**SUPPLIED INFORMATION**
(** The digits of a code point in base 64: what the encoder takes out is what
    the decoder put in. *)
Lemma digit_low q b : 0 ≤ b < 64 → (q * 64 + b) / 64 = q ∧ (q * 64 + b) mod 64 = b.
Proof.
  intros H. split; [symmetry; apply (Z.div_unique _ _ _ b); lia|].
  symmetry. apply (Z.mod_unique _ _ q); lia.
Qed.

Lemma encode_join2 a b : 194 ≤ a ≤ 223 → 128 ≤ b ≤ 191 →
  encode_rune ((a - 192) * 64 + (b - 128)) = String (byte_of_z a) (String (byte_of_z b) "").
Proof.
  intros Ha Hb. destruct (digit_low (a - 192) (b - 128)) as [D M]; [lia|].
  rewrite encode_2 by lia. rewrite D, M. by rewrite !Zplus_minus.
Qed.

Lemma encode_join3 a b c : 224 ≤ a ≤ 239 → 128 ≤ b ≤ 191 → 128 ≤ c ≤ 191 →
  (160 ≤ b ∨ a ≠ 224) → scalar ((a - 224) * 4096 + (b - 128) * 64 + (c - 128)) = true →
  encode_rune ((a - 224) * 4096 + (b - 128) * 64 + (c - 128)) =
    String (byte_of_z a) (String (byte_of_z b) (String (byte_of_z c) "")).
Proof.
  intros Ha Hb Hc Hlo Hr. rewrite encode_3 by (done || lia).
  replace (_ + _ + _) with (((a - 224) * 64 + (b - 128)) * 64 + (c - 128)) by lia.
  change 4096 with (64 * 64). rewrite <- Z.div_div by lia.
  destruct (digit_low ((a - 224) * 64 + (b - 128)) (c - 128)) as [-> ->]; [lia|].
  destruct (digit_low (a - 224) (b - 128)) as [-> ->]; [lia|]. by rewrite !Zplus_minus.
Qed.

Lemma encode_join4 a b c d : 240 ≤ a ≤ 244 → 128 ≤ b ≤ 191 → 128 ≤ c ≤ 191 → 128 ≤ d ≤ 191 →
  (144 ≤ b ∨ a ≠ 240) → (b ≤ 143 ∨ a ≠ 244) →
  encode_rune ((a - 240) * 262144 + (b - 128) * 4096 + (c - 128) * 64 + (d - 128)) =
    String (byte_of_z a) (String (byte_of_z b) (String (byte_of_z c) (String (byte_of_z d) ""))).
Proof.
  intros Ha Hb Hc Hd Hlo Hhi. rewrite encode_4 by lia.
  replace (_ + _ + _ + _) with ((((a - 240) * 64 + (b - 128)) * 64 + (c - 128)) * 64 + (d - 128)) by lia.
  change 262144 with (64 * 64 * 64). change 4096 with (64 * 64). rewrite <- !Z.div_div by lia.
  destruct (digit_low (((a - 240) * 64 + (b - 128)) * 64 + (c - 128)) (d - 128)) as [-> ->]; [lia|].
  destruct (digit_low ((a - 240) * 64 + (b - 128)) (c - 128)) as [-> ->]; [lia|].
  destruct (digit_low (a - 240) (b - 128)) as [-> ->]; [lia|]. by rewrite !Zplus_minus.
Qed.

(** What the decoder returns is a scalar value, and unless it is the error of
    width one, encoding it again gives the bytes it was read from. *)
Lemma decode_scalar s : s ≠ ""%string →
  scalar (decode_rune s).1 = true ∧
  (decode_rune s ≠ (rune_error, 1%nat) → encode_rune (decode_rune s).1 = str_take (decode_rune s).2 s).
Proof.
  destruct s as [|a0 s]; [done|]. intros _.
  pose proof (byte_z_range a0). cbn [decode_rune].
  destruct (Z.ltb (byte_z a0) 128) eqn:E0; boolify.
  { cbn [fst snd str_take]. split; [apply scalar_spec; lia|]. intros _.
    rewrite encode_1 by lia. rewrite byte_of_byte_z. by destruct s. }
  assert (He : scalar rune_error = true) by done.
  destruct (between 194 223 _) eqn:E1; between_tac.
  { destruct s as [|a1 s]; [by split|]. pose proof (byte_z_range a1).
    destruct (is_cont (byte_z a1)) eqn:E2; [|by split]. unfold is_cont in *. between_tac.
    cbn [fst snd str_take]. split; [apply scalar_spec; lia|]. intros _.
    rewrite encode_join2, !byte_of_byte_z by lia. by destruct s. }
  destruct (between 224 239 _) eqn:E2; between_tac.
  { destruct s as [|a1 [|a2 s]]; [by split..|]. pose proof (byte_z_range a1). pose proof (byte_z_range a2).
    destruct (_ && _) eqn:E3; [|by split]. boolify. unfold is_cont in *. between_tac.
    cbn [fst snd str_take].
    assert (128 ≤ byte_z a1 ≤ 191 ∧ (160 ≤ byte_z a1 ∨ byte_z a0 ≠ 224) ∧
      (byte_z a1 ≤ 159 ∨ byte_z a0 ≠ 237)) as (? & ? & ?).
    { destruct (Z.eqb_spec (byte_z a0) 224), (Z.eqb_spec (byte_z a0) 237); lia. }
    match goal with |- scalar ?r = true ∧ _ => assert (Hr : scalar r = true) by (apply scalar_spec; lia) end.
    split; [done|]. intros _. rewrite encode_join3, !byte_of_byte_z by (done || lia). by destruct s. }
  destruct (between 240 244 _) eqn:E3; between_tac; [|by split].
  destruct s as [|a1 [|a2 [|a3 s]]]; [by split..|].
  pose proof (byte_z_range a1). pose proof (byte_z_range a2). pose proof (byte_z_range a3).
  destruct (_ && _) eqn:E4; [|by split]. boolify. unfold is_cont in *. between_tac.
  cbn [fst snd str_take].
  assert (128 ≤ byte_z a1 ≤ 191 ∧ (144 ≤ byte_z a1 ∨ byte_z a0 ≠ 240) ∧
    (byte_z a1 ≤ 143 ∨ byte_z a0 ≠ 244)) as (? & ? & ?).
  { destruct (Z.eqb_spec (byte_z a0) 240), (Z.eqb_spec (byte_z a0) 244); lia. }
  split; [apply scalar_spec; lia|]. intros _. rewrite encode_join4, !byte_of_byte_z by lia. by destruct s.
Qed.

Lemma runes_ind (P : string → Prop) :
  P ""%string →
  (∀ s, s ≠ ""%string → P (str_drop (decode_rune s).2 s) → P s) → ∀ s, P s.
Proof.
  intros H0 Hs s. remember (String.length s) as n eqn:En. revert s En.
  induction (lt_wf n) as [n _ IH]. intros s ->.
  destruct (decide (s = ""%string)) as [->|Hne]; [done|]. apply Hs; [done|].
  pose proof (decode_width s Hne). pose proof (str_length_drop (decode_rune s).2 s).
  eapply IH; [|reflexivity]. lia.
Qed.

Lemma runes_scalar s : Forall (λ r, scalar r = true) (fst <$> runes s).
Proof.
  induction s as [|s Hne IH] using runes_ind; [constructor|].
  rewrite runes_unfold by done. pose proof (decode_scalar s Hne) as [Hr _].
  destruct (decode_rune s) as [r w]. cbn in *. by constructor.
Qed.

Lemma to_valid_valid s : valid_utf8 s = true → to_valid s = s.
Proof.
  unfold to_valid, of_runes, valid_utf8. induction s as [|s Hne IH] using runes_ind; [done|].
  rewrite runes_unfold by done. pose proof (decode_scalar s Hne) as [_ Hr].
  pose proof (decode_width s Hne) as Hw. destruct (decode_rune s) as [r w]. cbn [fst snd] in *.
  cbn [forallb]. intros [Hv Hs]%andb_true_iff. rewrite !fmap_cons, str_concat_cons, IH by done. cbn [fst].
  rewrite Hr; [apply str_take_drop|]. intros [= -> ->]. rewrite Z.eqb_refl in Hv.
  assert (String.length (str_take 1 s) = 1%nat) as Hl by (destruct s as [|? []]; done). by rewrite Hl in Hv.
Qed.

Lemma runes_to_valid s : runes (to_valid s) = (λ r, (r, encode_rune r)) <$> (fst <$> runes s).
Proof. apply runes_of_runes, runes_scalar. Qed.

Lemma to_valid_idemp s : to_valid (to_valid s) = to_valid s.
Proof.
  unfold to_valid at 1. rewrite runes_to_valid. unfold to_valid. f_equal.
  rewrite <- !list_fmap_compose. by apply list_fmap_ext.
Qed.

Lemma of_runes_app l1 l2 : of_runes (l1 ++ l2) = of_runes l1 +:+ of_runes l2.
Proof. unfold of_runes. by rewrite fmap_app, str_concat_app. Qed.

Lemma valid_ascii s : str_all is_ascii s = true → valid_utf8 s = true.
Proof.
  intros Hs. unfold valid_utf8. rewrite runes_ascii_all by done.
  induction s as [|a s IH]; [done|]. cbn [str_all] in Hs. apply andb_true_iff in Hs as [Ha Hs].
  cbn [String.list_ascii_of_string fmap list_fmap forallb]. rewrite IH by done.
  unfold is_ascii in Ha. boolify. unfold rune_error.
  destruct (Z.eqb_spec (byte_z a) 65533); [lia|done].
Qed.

**YOUR TASK**
Whenever a line in the material contains the word "induction", copy that line.

**ANSWER BELOW**
  induction (lt_wf n) as [n _ IH]. intros s ->.
  induction s as [|s Hne IH] using runes_ind; [constructor|].
  unfold to_valid, of_runes, valid_utf8. induction s as [|s Hne IH] using runes_ind; [done|].
  induction s as [|a s IH]; [done|]. cbn [str_all] in Hs. apply andb_true_iff in Hs as [Ha Hs].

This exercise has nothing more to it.